Work instruction
Please write out exactly the lines of the data below from the line holding "(* ===== verification/JobStart.v ===== *)" through the line holding "wp (f a) Q w') →", and leave out the rest.

Data extract
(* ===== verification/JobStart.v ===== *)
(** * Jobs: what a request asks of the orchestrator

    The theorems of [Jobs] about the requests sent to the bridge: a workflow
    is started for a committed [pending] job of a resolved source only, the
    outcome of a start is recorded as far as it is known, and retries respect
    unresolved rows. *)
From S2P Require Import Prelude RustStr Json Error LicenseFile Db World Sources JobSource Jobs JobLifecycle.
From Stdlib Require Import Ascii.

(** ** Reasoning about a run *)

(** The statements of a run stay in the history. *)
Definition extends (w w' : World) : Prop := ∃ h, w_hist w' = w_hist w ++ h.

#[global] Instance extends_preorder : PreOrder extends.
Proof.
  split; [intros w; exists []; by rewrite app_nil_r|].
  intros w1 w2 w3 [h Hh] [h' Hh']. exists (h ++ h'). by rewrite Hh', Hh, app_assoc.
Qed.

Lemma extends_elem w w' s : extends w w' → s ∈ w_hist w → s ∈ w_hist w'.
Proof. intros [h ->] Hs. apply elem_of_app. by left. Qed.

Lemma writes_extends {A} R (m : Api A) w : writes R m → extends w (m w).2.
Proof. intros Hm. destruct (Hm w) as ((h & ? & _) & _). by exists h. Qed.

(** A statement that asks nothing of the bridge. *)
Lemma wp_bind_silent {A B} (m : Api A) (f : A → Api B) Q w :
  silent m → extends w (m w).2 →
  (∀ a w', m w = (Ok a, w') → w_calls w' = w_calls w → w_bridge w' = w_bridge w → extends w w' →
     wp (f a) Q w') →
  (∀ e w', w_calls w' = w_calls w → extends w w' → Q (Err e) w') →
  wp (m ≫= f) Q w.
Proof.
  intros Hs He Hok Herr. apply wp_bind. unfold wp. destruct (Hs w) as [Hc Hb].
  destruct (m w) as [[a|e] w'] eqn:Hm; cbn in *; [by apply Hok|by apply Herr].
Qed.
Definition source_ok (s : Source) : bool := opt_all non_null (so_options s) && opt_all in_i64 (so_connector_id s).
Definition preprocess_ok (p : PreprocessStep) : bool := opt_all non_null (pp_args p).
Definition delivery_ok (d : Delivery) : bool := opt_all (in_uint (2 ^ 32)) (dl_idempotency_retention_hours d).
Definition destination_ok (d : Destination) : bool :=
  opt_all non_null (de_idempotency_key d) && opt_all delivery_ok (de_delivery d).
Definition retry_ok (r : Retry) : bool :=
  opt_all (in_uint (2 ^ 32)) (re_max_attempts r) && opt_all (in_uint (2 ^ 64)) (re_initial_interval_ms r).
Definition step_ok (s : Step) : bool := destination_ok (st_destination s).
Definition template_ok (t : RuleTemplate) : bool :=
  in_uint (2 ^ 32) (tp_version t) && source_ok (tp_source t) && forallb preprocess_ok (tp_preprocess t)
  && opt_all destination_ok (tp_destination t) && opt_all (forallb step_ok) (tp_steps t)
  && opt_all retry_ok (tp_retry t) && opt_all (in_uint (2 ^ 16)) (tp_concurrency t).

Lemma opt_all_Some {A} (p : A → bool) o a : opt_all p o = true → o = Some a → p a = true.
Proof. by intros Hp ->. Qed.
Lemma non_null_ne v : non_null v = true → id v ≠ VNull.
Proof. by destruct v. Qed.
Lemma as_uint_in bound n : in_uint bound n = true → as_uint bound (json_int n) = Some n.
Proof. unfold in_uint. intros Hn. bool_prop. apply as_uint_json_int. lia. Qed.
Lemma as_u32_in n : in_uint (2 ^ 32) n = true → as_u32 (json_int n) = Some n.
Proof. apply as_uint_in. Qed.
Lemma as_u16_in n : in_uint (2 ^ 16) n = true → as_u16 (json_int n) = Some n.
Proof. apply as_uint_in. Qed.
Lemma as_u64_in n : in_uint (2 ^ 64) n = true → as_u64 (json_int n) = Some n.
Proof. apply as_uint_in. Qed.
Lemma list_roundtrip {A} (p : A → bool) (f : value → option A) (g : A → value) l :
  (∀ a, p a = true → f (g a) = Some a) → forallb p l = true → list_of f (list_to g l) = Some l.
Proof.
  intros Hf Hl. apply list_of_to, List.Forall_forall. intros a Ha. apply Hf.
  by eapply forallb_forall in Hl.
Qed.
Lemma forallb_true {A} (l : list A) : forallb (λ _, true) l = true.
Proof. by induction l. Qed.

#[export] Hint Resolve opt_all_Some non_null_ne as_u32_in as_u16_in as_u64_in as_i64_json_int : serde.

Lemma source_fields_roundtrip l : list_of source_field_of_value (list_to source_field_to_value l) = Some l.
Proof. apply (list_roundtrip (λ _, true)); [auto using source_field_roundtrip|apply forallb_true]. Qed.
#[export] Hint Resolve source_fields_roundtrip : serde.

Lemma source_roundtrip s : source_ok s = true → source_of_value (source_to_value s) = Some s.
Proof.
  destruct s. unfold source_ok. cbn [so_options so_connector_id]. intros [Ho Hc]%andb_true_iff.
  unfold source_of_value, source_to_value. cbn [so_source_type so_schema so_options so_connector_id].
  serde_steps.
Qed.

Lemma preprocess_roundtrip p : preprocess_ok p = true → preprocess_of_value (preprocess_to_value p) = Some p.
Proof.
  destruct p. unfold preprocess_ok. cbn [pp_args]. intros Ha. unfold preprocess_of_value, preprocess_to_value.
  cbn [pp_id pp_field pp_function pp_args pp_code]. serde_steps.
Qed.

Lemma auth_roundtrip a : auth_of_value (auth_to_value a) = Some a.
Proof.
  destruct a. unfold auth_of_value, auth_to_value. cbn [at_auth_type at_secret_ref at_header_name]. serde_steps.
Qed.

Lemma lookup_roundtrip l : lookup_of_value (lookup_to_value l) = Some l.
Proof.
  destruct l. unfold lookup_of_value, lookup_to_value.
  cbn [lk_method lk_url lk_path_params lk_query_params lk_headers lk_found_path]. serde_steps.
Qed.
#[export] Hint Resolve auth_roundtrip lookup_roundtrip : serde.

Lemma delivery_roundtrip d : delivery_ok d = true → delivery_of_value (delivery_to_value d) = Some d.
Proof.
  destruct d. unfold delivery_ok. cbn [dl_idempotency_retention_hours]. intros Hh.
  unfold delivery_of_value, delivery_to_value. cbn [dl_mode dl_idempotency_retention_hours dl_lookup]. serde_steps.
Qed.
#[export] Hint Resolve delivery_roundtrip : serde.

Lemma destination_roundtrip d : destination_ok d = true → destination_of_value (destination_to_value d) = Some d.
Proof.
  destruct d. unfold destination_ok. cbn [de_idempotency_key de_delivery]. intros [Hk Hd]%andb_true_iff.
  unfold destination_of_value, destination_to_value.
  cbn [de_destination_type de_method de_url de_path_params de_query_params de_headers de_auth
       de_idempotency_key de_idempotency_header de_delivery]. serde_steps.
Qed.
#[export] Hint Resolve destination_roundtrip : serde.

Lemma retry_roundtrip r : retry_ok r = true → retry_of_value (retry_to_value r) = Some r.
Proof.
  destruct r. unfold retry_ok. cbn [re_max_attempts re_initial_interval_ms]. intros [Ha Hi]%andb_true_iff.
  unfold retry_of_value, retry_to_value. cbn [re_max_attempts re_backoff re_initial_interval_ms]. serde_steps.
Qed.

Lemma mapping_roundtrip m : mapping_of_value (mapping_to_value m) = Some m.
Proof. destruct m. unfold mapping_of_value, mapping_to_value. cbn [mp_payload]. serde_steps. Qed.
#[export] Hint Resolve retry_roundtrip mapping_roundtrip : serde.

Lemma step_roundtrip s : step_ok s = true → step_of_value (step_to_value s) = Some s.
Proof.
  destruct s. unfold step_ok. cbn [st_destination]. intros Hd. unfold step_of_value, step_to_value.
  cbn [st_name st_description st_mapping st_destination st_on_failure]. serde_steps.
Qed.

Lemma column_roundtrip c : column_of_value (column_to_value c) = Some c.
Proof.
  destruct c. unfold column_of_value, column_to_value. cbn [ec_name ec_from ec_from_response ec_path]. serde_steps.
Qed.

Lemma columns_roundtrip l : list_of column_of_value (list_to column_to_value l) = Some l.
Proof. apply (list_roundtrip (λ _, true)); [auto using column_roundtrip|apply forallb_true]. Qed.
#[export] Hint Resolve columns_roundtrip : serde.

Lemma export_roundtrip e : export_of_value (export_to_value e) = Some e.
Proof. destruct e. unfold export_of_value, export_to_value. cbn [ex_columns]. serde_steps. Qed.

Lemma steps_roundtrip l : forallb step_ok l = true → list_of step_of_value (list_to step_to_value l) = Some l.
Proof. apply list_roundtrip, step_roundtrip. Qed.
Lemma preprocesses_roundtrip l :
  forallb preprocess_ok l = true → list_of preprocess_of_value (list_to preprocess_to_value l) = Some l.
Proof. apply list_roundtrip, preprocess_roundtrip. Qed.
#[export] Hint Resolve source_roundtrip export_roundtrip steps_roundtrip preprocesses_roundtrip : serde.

==

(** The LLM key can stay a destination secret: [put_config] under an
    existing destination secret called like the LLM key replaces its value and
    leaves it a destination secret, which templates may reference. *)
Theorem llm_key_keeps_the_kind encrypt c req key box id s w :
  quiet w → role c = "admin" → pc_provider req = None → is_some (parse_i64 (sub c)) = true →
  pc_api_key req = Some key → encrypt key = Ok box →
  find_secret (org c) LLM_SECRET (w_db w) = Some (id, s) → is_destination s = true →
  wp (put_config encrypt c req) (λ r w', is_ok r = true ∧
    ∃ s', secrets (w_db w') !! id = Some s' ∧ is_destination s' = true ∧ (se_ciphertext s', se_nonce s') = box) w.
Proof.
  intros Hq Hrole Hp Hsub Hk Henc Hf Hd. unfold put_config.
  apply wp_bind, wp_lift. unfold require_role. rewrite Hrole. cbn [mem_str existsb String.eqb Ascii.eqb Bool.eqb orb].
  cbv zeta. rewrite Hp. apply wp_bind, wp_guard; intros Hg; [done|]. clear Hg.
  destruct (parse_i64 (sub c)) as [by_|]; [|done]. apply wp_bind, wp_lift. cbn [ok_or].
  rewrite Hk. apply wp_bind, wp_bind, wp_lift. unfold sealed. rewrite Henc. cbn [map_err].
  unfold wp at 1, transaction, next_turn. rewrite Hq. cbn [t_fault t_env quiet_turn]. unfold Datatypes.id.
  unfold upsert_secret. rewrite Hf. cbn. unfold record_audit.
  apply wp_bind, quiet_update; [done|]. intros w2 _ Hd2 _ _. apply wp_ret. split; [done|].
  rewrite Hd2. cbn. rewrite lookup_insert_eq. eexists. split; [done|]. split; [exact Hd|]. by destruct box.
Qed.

Worked solution
(* ===== verification/JobStart.v ===== *)
(** * Jobs: what a request asks of the orchestrator

    The theorems of [Jobs] about the requests sent to the bridge: a workflow
    is started for a committed [pending] job of a resolved source only, the
    outcome of a start is recorded as far as it is known, and retries respect
    unresolved rows. *)
From S2P Require Import Prelude RustStr Json Error LicenseFile Db World Sources JobSource Jobs JobLifecycle.
From Stdlib Require Import Ascii.

(** ** Reasoning about a run *)

(** The statements of a run stay in the history. *)
Definition extends (w w' : World) : Prop := ∃ h, w_hist w' = w_hist w ++ h.

#[global] Instance extends_preorder : PreOrder extends.
Proof.
  split; [intros w; exists []; by rewrite app_nil_r|].
  intros w1 w2 w3 [h Hh] [h' Hh']. exists (h ++ h'). by rewrite Hh', Hh, app_assoc.
Qed.

Lemma extends_elem w w' s : extends w w' → s ∈ w_hist w → s ∈ w_hist w'.
Proof. intros [h ->] Hs. apply elem_of_app. by left. Qed.

Lemma writes_extends {A} R (m : Api A) w : writes R m → extends w (m w).2.
Proof. intros Hm. destruct (Hm w) as ((h & ? & _) & _). by exists h. Qed.

(** A statement that asks nothing of the bridge. *)
Lemma wp_bind_silent {A B} (m : Api A) (f : A → Api B) Q w :
  silent m → extends w (m w).2 →
  (∀ a w', m w = (Ok a, w') → w_calls w' = w_calls w → w_bridge w' = w_bridge w → extends w w' →
     wp (f a) Q w') →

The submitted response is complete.